Andrew Lycett
The dog it was that died
John Preston revisits the dog days of British politics when Rinka, compromising letters and conspiracy to murder were the daily headlines
Appropriately for the dog days of British politics, there’s plenty of canine activity in this neatly groomed account of the bizarre circumstances behind the murder plot which cost the Liberal party leader Jeremy Thorpe his job and his debonair reputation in the 1970s.
First yelps from the kennel came from the Honourable Brecht Van de Vater’s five springer spaniels. Ostensibly they added a veneer of respectability to their owner’s comfortable Cotswolds existence. But like many of the characters involved, appearances were illusory. His real name was Norman Vater, the son of a Welsh miner and an undisclosed bankrupt.
In 1960 he received a postcard from Thorpe (the background to their friendship is unclear) who, having learnt that Princess Margaret was engaged to his Eton contemporary, Anthony Armstrong-Jones, wrote, ‘What a pity. I rather hoped to marry one and seduce the other.’
Vater shared this mildly incriminating communication with his good-looking, if emotionally disturbed, stable lad, Norman Josiffe, describing it, and 30 more letters in the same hand, as his ‘insurance policy’. A few days later Thorpe visited Vater’s house ‘Squirrels’ and took a fancy to Josiffe. He gave him his card and invited him to call if he ever needed help.

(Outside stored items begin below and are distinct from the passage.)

(** [gather_files] never returns a list: whenever it ends, it ends in the
    Not-Found error. *)
Lemma gather_files_returns (fuel : nat) (ds : gmap string Os.dir) (path : string)
  (function : bool) (r : result (list string)) :
  gather_files fuel ds path function = Some r ->
  Forall (fun e => e.2 = []) (os_walk ds path)
  /\ r = Err (FileNotFoundError no_files_message).
Proof.
  unfold gather_files.
  destruct (gather_files_outer fuel path (os_walk ds path) []) as [out|] eqn:Hout;
    [|discriminate].
  apply gather_files_outer_returns in Hout as [Hall Hout].
  assert (out = []) as -> by (destruct Hout; assumption).
  simpl. intros [= <-]. split; [assumption|reflexivity].
Qed.

(** C2. [gather_files] does not terminate when the walk yields a directory
    with at least one file: whatever the fuel, the inner loop is still
    running.  It terminates exactly when every directory of the walk has no
    file, and then it raises the Not-Found error. *)
Theorem gather_files_terminates_iff_no_file
  (ds : gmap string Os.dir) (path : string) (function : bool) :
  (Exists (fun e => e.2 <> []) (os_walk ds path) ->
   forall fuel, gather_files fuel ds path function = None)
  /\ (Forall (fun e => e.2 = []) (os_walk ds path) ->
      forall fuel, gather_files (S fuel) ds path function
                   = Some (Err (FileNotFoundError no_files_message)))
  /\ (forall fuel r, gather_files fuel ds path function = Some r ->
      Forall (fun e => e.2 = []) (os_walk ds path)).
Proof.
  split; [|split].
  - intros Hex fuel. unfold gather_files.
    rewrite gather_files_outer_diverges; [reflexivity|assumption].
  - intros Hall fuel.
    destruct (gather_files_outer_empty path fuel _ Hall []) as (out & Hout & Hcase).
    destruct (gather_files (S fuel) ds path function) as [r|] eqn:Hg.
    + apply gather_files_returns in Hg as [_ ->]. reflexivity.
    + unfold gather_files in Hg. rewrite Hout in Hg.
      destruct (length _ =? 0)%nat; discriminate.
  - intros fuel r Hg. apply gather_files_returns in Hg as [Hall _]. assumption.
Qed.

Lemma gather_files_terminates_iff_no_file_witness :
  (forall fuel, gather_files fuel one_txt_dir "in" true = None)
  /\ gather_files 1 empty_dir "in" true = Some (Err (FileNotFoundError no_files_message)).
Proof.
  split.
  - apply (proj1 (gather_files_terminates_iff_no_file one_txt_dir "in" true)).
    vm_compute. apply Exists_cons_hd. discriminate.
  - apply (proj1 (proj2 (gather_files_terminates_iff_no_file empty_dir "in" true))).
    vm_compute. repeat constructor.
Defined.

(** C4. On a directory whose only file is [a.txt], with function granularity
    requested, [gather_files] returns no list: it never leaves its inner
    loop.  On a directory whose only file is [a.bin] it does not raise the
    Not-Found error either, for the same reason. *)
Theorem gather_files_matching_file_diverges :
  (forall fuel, gather_files fuel one_txt_dir "in" true = None)
  /\ (forall fuel, gather_files fuel one_bin_dir "in" true = None).
Proof.
  split; intros fuel; unfold gather_files;
    (rewrite gather_files_outer_diverges; [reflexivity|]);
    vm_compute; apply Exists_cons_hd; discriminate.
Qed.
Lemma confidenceOf_score (input : string) (sample : Sample.t) :
  confidenceOf (trim (toLowerCase input)) sample =
  Spec.score input (Sample.diagnosis sample).
Proof.
  unfold confidenceOf, Spec.score, scoreOf, sampleWordsOf,
    Spec.matchedLabelTokenCount, Spec.totalLabelTokenCount, Spec.labelTokens.
  rewrite matchCount_filter.
  now rewrite (filter_ext _ _ (someMatch_matched input)).
Qed.

(** C1.  For every input and every reference entry, the value of
    [confidence] computed in the loop body is
    min(0.95, (m / n) * 0.9 + 0.1), where n counts the tokens of the
    lowercased label split on single spaces and m counts those label tokens
    that contain, or are contained in, some token of the lowercased, trimmed
    and split input. *)
Theorem C1_entry_score (input : string) (sample : Sample.t) :
  let label := Sample.diagnosis sample in
  let n := List.length (split " " (toLowerCase label)) in
  let m := List.length (filter (Spec.matched input)
                               (split " " (toLowerCase label))) in
  confidenceOf (trim (toLowerCase input)) sample =
  Math_min n0_95 (add (mul (div (of_nat m) (of_nat n)) n0_9) n0_1).
Proof. intros label n m. apply confidenceOf_score. Qed.

Lemma fold_scan (input : string) (table : list Sample.t)
  (best : PredictionResult.t) :
  fold_left (iteration (trim (toLowerCase input))) table best =
  Spec.scan input best table.
Proof.
  revert best.
  induction table as [|entry rest IH]; intros best; cbn [fold_left Spec.scan].
  - reflexivity.
  - rewrite IH. unfold iteration.
    rewrite confidenceOf_score, gt_lt.
    now destruct (lt (PredictionResult.confidence best)
                     (Spec.score input (Sample.diagnosis entry))).
Qed.

(** C2.  The result is the running best of a scan of the table in order
    that starts from the fallback and replaces the running best exactly when
    an entry's score is strictly above its confidence.  Hence the result is
    either the fallback, no entry scoring above 0.3, or the entry of maximal
    score that comes first in the table, reported with its code, its score
    and its diagnosis text as written in the table. *)
Theorem C2_running_best (table : list Sample.t) (input : string) :
  let result := predictIcdCodeOver table input in
  let score := fun e => Spec.score input (Sample.diagnosis e) in
  result = Spec.matcher table input /\
  returns table input result /\
  ((result = fallback /\
    forall e, In e table -> gt (score e) n0_3 = false)
   \/
   (exists before e after,
       table = (before ++ e :: after)%list /\
       result = PredictionResult.mk (Sample.code e) (score e)
                                    (Sample.diagnosis e) /\
       gt (score e) n0_3 = true /\
       (forall e', In e' before -> le (score e) (score e') = false) /\
       (forall e', In e' after -> gt (score e') (score e) = false))).
Proof.
  intros result score.
  split; [exact (fold_scan input table fallback)|].
  split; [exact (run_fold (trim (toLowerCase input)) table fallback)|].
  destruct (fold_selects (trim (toLowerCase input)) table fallback)
    as [[Hr Hall] | (before & e & after & Ht & Hr & Hgt & Hb & Ha)].
  - left. split; [exact Hr|].
    intros e Hin. unfold score. rewrite <- confidenceOf_score.
    now apply Hall.
  - right. exists before, e, after. unfold score.
    split; [exact Ht|].
    split; [now rewrite <- confidenceOf_score|].
    split; [now rewrite <- confidenceOf_score|].
    split.
    + intros e' Hin. rewrite <- !confidenceOf_score. now apply Hb.
    + intros e' Hin. rewrite <- !confidenceOf_score. now apply Ha.
Qed.
(** * mcp-client-kit: transports, request correlation and aggregation

    A shallow embedding of
      - src/utils/jsonrpc.ts        (createRequest, validateResponse, isErrorResponse)
      - src/transports/BaseTransport.ts, SseTransport.ts, HttpStreamTransport.ts,
        StdioTransport.ts
      - src/client/McpClient.ts
    together with the pieces of the JavaScript runtime the code leans on:
    insertion-ordered Map objects, promises that keep the first settlement,
    setTimeout / clearTimeout, and the event callbacks of the underlying
    channels.  Promise-returning methods are split where they suspend: the
    part that runs at the call, the callbacks the runtime runs later, and the
    part that runs once the awaited promises have settled. *)

From Stdlib Require Import List String Ascii ZArith Bool Arith Lia DecimalString.
Import ListNotations.
Local Open Scope string_scope.
Local Open Scope list_scope.

(* ------------------------------------------------------------------ *)
(** ** Exceptions *)

(** A computation that returns a value or throws. *)
Inductive Exc (E A : Type) : Type :=
| Ok (a : A)
| Throw (e : E).
Arguments Ok {E A} a.
Arguments Throw {E A} e.

Definition bind {E A B : Type} (c : Exc E A) (k : A -> Exc E B) : Exc E B :=
  match c with
  | Ok a => k a
  | Throw e => Throw e
  end.

Notation "'do' x <- c ; k" := (bind c (fun x => k))
  (at level 10, x name, c at level 100, k at level 200).


(* ------------------------------------------------------------------ *)
(** ** Keys with a boolean equality *)

Class Key (K : Type) : Type := { key_eqb : K -> K -> bool }.

Class KeyLaws (K : Type) `{Key K} : Prop :=
  { key_eqb_eq : forall a b : K, key_eqb a b = true <-> a = b }.

#[export] Instance string_Key : Key string := {| key_eqb := String.eqb |}.

#[export] Instance nat_Key : Key nat := {| key_eqb := Nat.eqb |}.

(* ------------------------------------------------------------------ *)
(** ** JavaScript Map objects

    A Map iterates in insertion order; set on a key that is present keeps
    the position of the key and replaces its value. *)

Module JsMap.

Section Ops.
Context {K V : Type} `{Key K}.

Definition t : Type := list (K * V).

Definition empty : t := [].

Fixpoint get (k : K) (m : t) : option V :=
  match m with
  | [] => None
  | (k', v) :: m' => if key_eqb k k' then Some v else get k m'
  end.

Fixpoint set (k : K) (v : V) (m : t) : t :=
  match m with
  | [] => [(k, v)]
  | (k', v') :: m' => if key_eqb k k' then (k', v) :: m' else (k', v') :: set k v m'
  end.

Fixpoint delete (k : K) (m : t) : t :=
  match m with
  | [] => []
  | (k', v') :: m' => if key_eqb k k' then delete k m' else (k', v') :: delete k m'
  end.

Definition keys (m : t) : list K := map fst m.

Definition values (m : t) : list V := map snd m.

Definition entries (m : t) : list (K * V) := m.

Definition size (m : t) : nat := List.length m.

End Ops.

Arguments t : clear implicits.

End JsMap.

(* ------------------------------------------------------------------ *)
(** ** JSON values

    What JSON.parse returns.  Numbers are the integers: the ids this program
    issues are integers, and a fractional number behaves, for every test the
    code makes on it, like a non-zero integer that equals no issued id.  An
    object is its list of own properties in property order.  [None] in an
    [option JsonValue] is the JavaScript value undefined. *)

#[warnings="-register-all"]
Inductive JsonValue : Type :=
| JNull
| JBool (b : bool)
| JNum (n : Z)
| JStr (s : string)
| JArr (items : list JsonValue)
| JObj (fields : list (string * JsonValue)).

(** ToBoolean. *)
Definition truthy (v : JsonValue) : bool :=
  match v with
  | JNull => false
  | JBool b => b
  | JNum n => negb (n =? 0)%Z
  | JStr s => negb (s =? "")
  | JArr _ => true
  | JObj _ => true
  end.

Definition truthy_opt (v : option JsonValue) : bool :=
  match v with
  | None => false
  | Some v => truthy v
  end.

(** [v.name] for a value that is neither null nor undefined, and a name that
    is not a built-in property of strings or arrays. *)
Definition prop (v : JsonValue) (name : string) : option JsonValue :=
  match v with
  | JObj fields => JsMap.get name fields
  | _ => None
  end.

(** ToString, as a template literal applies it to a value JSON.parse made:
    [true] when the conversion completes, [false] when it throws a TypeError.
    An object is converted by its toString method, which is
    Object.prototype.toString unless the object has an own property of that
    name; such a property is no function, so the conversion goes on to
    valueOf, gets the object itself or nothing it can call, and throws.  An
    array is converted by join, which converts every element that is not
    null.  Null, booleans, numbers and strings always convert, and so does
    undefined. *)
Fixpoint stringifies (v : JsonValue) : bool :=
  match v with
  | JObj fields =>
      match JsMap.get "toString" fields with
      | Some _ => false
      | None => true
      end
  | JArr items => forallb stringifies items
  | _ => true
  end.

Definition stringifies_opt (v : option JsonValue) : bool :=
  match v with
  | None => true
  | Some v => stringifies v
  end.

(* ------------------------------------------------------------------ *)
(** ** Errors and settlements *)

(** types.ts: the id of a request is a string or a number. *)
Inductive RequestId : Type :=
| IdNum (n : Z)
| IdStr (s : string).

Definition RequestId_eqb (a b : RequestId) : bool :=
  match a, b with
  | IdNum x, IdNum y => (x =? y)%Z
  | IdStr x, IdStr y => (x =? y)%string
  | _, _ => false
  end.

#[export] Instance RequestId_Key : Key RequestId := {| key_eqb := RequestId_eqb |}.
Lemma set_field_ok (d : dict str) (k v : str) :
  Forall field_ok d -> field_ok (k, v) -> Forall field_ok (set d k v).
Proof.
  intros Hd Hv. induction Hd as [|[k0 v0] d H0 Hd IH]; cbn [set];
    [constructor; [exact Hv|constructor]|].
  destruct (str_eqb k0 k); constructor; auto.
Qed.

Lemma bullets_step_ok (d : dict str) (line : str) :
  Forall field_ok d -> Forall field_ok (bullets_step d line).
Proof.
  intros Hd. unfold bullets_step.
  destruct (bullet_match (strip line)) as [[g1 g2]|] eqn:E; [|exact Hd].
  apply set_field_ok; [exact Hd|].
  assert (Hs : rstrip (strip line) = strip line)
    by (unfold rstrip, strip, strip_by; apply rstrip_by_idem).
  pose proof (bullet_value_visible _ _ _ Hs E) as Hv.
  split; cbn [snd]; [now apply strip_visible|apply strip_by_idem].
Qed.

Lemma parse_labeled_bullets_ok (lines : list str) :
  Forall field_ok (parse_labeled_bullets lines).
Proof.
  unfold parse_labeled_bullets.
  assert (H : forall d, Forall field_ok d -> Forall field_ok (fold_left bullets_step lines d)).
  { induction lines as [|l lines IH]; intros d Hd; [exact Hd|].
    cbn [fold_left]. apply IH. now apply bullets_step_ok. }
  apply H. constructor.
Qed.

Lemma get_In {V : Type} (d : dict V) (k : str) (v : V) :
  get d k = Some v -> exists k', In (k', v) d.
Proof.
  induction d as [|[k0 v0] d IH]; cbn [get]; [discriminate|].
  destruct (str_eqb k0 k).
  - intros [= ->]. exists k0. now left.
  - intros H. destruct (IH H) as [k' Hin]. exists k'. now right.
Qed.

(** X6.  No field that [parse_labeled_bullets] extracts is blank, and
    every value is trimmed.  So [require] on its result gives back the
    stored value as it is, and raises [KeyError] exactly for the labels
    that no bullet line carries. *)
Theorem extracted_fields_never_blank (lines : list str) (label : str) :
  match get (parse_labeled_bullets lines) label with
  | Some v =>
      has_visible v = true /\ strip v = v
      /\ require (parse_labeled_bullets lines) label = inr v
  | None => require (parse_labeled_bullets lines) label = inl label
  end.
Proof.
  unfold require.
  destruct (get (parse_labeled_bullets lines) label) as [v|] eqn:E; [|reflexivity].
  destruct (get_In _ _ _ E) as [k' Hin].
  pose proof (parse_labeled_bullets_ok lines) as H.
  rewrite Forall_forall in H. destruct (H _ Hin) as [Hv Hs]. cbn [snd] in Hv, Hs.
  split; [exact Hv|]. split; [exact Hs|].
  now rewrite Hs, (proj2 (nonempty_true v)) by (intros ->; discriminate Hv).
Qed.
Lemma second_routine_v2t (vb vt d : nat) (tn vn : tensor3) :
  Forall (fun t => t <> []) tn ->
  has_shape3 (S vb) vt d vn ->
  map (map mean_vec)
      (map max_dim0_3
           (map (map (fun r => map (fun v => map (dot r) v) vn)) tn)) =
  v2t_of tn vn.
Proof.
  intros Ht [Hvb Hv]. unfold v2t_of. rewrite !map_map.
  apply map_ext_in. intros t Hin.
  rewrite Forall_forall in Ht. specialize (Ht t Hin).
  destruct t as [|a t]; [contradiction|].
  destruct vn as [|v0 vn']; [discriminate|].
  set (vn := v0 :: vn') in *.
  assert (Hlen : forall v, In v vn -> length v = vt).
  { intros v Hvin. rewrite Forall_forall in Hv. apply (Hv v Hvin). }
  unfold max_dim0_3.
  replace (length (hd [] (map (fun r => map (fun v => map (dot r) v) vn) (a :: t))))
    with (length vn) by (cbn [map hd]; rewrite length_map; reflexivity).
  replace (cols (hd [] (map (fun r => map (fun v => map (dot r) v) vn) (a :: t))))
    with vt
    by (unfold cols, vn; cbn [map hd]; rewrite length_map;
        symmetry; apply Hlen; left; reflexivity).
  rewrite map_map.
  rewrite (map_over_indices
             (fun v => mean_vec (max_dim0 (token_scores (a :: t) v))) []).
  apply map_ext_in. intros j Hj. apply in_seq in Hj.
  f_equal. unfold max_dim0, token_scores.
  rewrite (transpose_of_rows (fun r => map (dot r) (nth j vn [])) vt)
    by (intros r; rewrite length_map; apply Hlen, nth_In; lia).
  rewrite map_map.
  apply map_ext. intros k. f_equal. rewrite map_map.
  apply map_ext. intros r. f_equal.
  change (@nil R) with (map (dot r) []) at 1.
  apply (map_nth (fun v => map (dot r) v)).
Qed.

End MaxMean.

Section RoutinesAgree.
Import Torch Server.

Lemma normalize3_shape (b t d : nat) (x : tensor3) :
  has_shape3 b t d x -> has_shape3 b t d (normalize3 x).
Proof.
  intros [Hb Hx]. unfold normalize3. split.
  - rewrite length_map. exact Hb.
  - apply Forall_map. eapply Forall_impl; [|exact Hx].
    intros m Hm. apply normalize_rows_shape, Hm.
Qed.

Lemma shape3_dims (b t d : nat) (x : tensor3) :
  has_shape3 (S b) (S t) d x ->
  length x = S b /\ length (hd [] x) = S t /\ length (hd [] (hd [] x)) = d.
Proof.
  intros [Hb Hx]. split; [exact Hb|].
  destruct x as [|m x]; [discriminate|].
  inversion Hx as [|? ? [Hm Hr] _]; subst. cbn [hd]. split; [exact Hm|].
  destruct m as [|r m]; [discriminate|].
  inversion Hr; subst. reflexivity.
Qed.

Lemma shape3_nonempty (b t d : nat) (x : tensor3) :
  has_shape3 b (S t) d x -> Forall (fun m => m <> []) x.
Proof.
  intros [_ Hx]. eapply Forall_impl; [|exact Hx].
  intros m [Hm _] E. subst m. discriminate.
Qed.

(** Both routines, in terms of the normalised inputs. *)
Lemma routines_closed_form (tb tt vb vt d : nat) (vid_rep txt_rep : tensor3) :
  has_shape3 (S tb) (S tt) (S d) txt_rep ->
  has_shape3 (S vb) (S vt) (S d) vid_rep ->
  let tn := normalize3 txt_rep in
  let vn := normalize3 vid_rep in
  t2v (cpt_mean_maximum_similarity vid_rep txt_rep) = t2v_of tn vn /\
  v2t (cpt_mean_maximum_similarity vid_rep txt_rep)
  = view2 (S vb) (S tb) (v2t_of tn vn) /\
  t2v (cpt_mean_maximum_similarity2 vid_rep txt_rep) = t2v_of tn vn /\
  v2t (cpt_mean_maximum_similarity2 vid_rep txt_rep) = v2t_of tn vn.
Proof.
  intros Ht Hv tn vn.
  destruct (shape3_dims _ _ _ _ Ht) as (Lt & Lt1 & Lt2).
  destruct (shape3_dims _ _ _ _ Hv) as (Lv & Lv1 & Lv2).
  pose proof (normalize3_shape _ _ _ _ Ht) as Htn. fold tn in Htn.
  pose proof (normalize3_shape _ _ _ _ Hv) as Hvn. fold vn in Hvn.
  assert (Ltn : length tn = length txt_rep) by apply length_map.
  assert (Lvn : length vn = length vid_rep) by apply length_map.
  destruct (first_routine (S vt) d tn vn (proj2 Hvn)) as [F1 F2].
  unfold cpt_mean_maximum_similarity, cpt_mean_maximum_similarity2.
  cbn [t2v v2t]. fold tn vn.
  rewrite Ltn, Lvn, Lt, Lv in F1, F2.
  rewrite Lt1, Lt2, Lv1, Lv2, Lt, Lv.
  rewrite (sim_flat (S tb) (S tt) (S vb) (S vt) d tn vn Htn Hvn).
  repeat split.
  - exact F1.
  - rewrite F2. reflexivity.
  - apply second_routine_t2v, (shape3_nonempty _ _ _ _ Htn).
  - apply (second_routine_v2t vb (S vt) (S d)); [|exact Hvn].
    apply (shape3_nonempty _ _ _ _ Htn).
Qed.

Lemma v2t_of_shape (tn vn : tensor3) :
  has_shape (length tn) (length vn) (v2t_of tn vn).
Proof.
  unfold v2t_of. apply shape_of_rows; [reflexivity|].
  intros t. apply length_map.
Qed.

Lemma t2v_of_shape (tn vn : tensor3) :
  has_shape (length tn) (length vn) (t2v_of tn vn).
Proof.
  unfold t2v_of. apply shape_of_rows; [reflexivity|].
  intros t. apply length_map.
Qed.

Next dog to growl was Mrs Tish, Josiffe’s Jack Russell. After falling out with Vater and embarking on an unsettled period which ended in a mental institution, Josiffe took up Thorpe’s offer. He had filched those letters, which John Preston credulously suggests he intended to return to their writer.
In November 1961 Josiffe arrived at the House of Commons with Mrs Tish. The Liberal leader took him (under an assumed name, of course) to stay with his mother, a formidable woman who sported a monocle and enjoyed cigars.
After Josiffe went to bed, accompanied by Mrs Tish, he was surprised to find Thorpe at his door. Addressing him as ‘Poor Bunny’, Thorpe proceeded to bugger him in a manner graphically described by Preston. So began an exploitative affair, which involved Thorpe writing further compromising letters, including one which read ‘Bunnies can (and will) go to Paris.’
When, as often happened with Josiffe, matters went wrong, he claimed to have been infected by the ‘virus of homosexuality’ and threatened to expose Thorpe. (This was before the law on gay sex was liberalised in 1967.)
So began the cycle of deception and recrimination which ended in 1975 with a hitman being hired to murder the blabbing, unpredictable Josiffe (who now called himself Scott), but only managing to kill his latest four-legged companion, Rinka, a Great Dane, on the fringes of Exmoor.
Along the way Thorpe enlisted the help of fellow Liberal MP Peter Bessell, initially to ward off Scott and retrieve his letters, and then to look into bumping him off in what he casually called the ‘Scottish Matter’ or ‘Ultimate Solution’. After ‘Rinkagate’, Auberon Waugh’s Dog Lovers’ Party added to the entertainment of an increasingly barking affair.
Thorpe and three others were eventually charged with conspiracy to murder. But his barrister George Carman skilfully exposed both Bessell and Scott as unreliable witnesses, the prosecution was poor and the judge directed proceedings with laughable partiality towards Thorpe, who played up his establishment links and was acquitted.
Preston is alive to the story’s absurdities. When Scott married and fathered a son, he took revenge on his mother by dressing another dog, a whippet called Emma, in a bonnet, placing it in the baby’s pram, and watching her alarm when it leapt out. Can this be true? To add to the sense of strangely malevolent English farce, his wife’ssister was married to the comic actor Terry-Thomas, who specialised in playing cads.
For all his pleasing authorial touches, Preston adds little to a well-bruited story. He relies heavily (but it’s not clear where) on input from Bessell, Scott and Carman’s son. This leads him to recycle some myths — one being that, following a ruling by Charles II, no dogs except King Charles spaniels are allowed on House of Commons premises. So Mrs Tish was parked with a nearby anti-vivisectionist society until Thorpe interceded with the Serjeant at Arms to make her an honorary King Charles. Nice tale but, as its website confirms, the House has no such regulation.